It is just as if zero effort was being made in these six biochemistry textbooks to use evolution or natural selection as substantive explanations for the wonders of biochemistry, and that the only times the authors used the word "evolution" or the phrase "natural selection" was in rare superfluous uses of the word "evolution" or "natural selection." Similarly, a historian will typically make no substantive use of the concepts of insanity, psychosis or mental illness in explaining historical events; but very rarely in a long history book you may find a use of the word "insanity" or "psychosis" or the term "mental illness."

Why is it that substantive attempts to appeal to evolution as an explanation are missing from the pages of these six very long biochemistry textbooks?  It is because today's world of biochemistry is a realm of the most gigantic levels of systemic organization, fine-tuned functionality and targeted molecular machinery in which the slight and feeble 19th-century notions of Darwinism can't even get to first base. 

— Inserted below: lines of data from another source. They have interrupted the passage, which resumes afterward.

(** [re.findall] for a pattern without groups: the matched texts from
    left to right, the scan resuming where a match ended (one character
    further after an empty match). *)
Fixpoint findall_from (r : regex) (fuel : nat) (c : cursor) : list string :=
  match fuel with
  | 0 => []
  | S f =>
      match match_at r c with
      | Some s' =>
          let m := matched (rest c) s' in
          if String.length s' <? String.length (rest c)
          then m :: findall_from r f (cursor_after c s')
          else m :: match advance c with
                    | Some c1 => findall_from r f c1
                    | None => []
                    end
      | None =>
          match advance c with
          | Some c1 => findall_from r f c1
          | None => []
          end
      end
  end.

Definition re_findall (r : regex) (s : string) : list string :=
  findall_from r (S (String.length s)) (Cursor None s).

(** Concatenation of several pieces, written as the pattern is read. *)
Definition RCat (l : list regex) : regex := fold_right RSeq REps l.

(** ** The patterns of the script *)

Definition set_AZ : regex := RSet false [("A", "Z")]%char.
Definition set_az : regex := RSet false [("a", "z")]%char.
Definition set_azAZ : regex := RSet false [("a", "z"); ("A", "Z")]%char.

(** [[A-Z][a-z]+[A-Z][a-z]+[a-zA-Z]*] *)
Definition camel_case : regex :=
  RCat [set_AZ; RPlus set_az; set_AZ; RPlus set_az; RStar set_azAZ].

(** [[a-z]+_[a-z]+(?:_[a-z]+)*] and the same with a hyphen *)
Definition joined_by (sep : ascii) : regex :=
  RCat [RPlus set_az; RChr sep; RPlus set_az;
        RStar (RSeq (RChr sep) (RPlus set_az))].

(** The pattern of [tech_terms] in [extract_terms_and_acronyms]. *)
Definition term_pattern : regex :=
  RCat [RWordB;
        RAlt camel_case (RAlt (joined_by "_") (joined_by "-"));
        RWordB].

(** [\b[A-Z]{2,}s?\b] *)
Definition acronym_pattern : regex :=
  RCat [RWordB; RAtLeast2 set_AZ; ROpt (RChr "s"); RWordB].

(** [[ \t]*-[^\n]*\n], one line of an existing table of contents *)
Definition toc_item_line : regex :=
  RCat [RStar (RSet false [(" ", " "); (TAB, TAB)]%char);
        RChr "-"; RStar (RSet true [(LF, LF)]); RChr LF].

(** The first line of a table of contents, [toc_lines[0]]. *)
Definition toc_title : string := "## Table of Contents" +:+ nl.

(** [toc_pattern] in [update_file_toc]:
    [## Table of Contents\n(?:[ \t]*-[^\n]*\n)*\n] *)
Definition toc_pattern : regex :=
  RCat [RLit toc_title; RStar toc_item_line; RChr LF].

(** [^#[^#].*$] with [re.MULTILINE] *)
Definition first_heading_pattern : regex :=
  RCat [RBol; RChr "#"; RSet true [("#", "#")]%char; RStar RDot; REol].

Not a student of engineering or probability, Darwin had the very naive idea that very impressive biological innovations could occur by a step-by-step process of random variation in which each random variation produced a benefit. He had this idea because he had no understanding of how many well-organized parts must be added to make an improvement in survival ability or reproduction ability of an organism. He had no idea that cells are enormously organized units that require millions of well-arranged proteins, that human bodies require about 200 types of cells and more than 20,000 types of proteins, and that each of these types of proteins require hundreds or thousands of well-arranged amino acids, which have to be arranged as carefully as the letters in a well-written paragraph for the protein to be functional. 

We see below an example of one of the thousands of types of very complex protein complexes known to today's biochemists. The page describing the protein complex tells us that the visual is a very big oversimplification, and that the actual complex is very much more complicated than what is depicted in the visual. 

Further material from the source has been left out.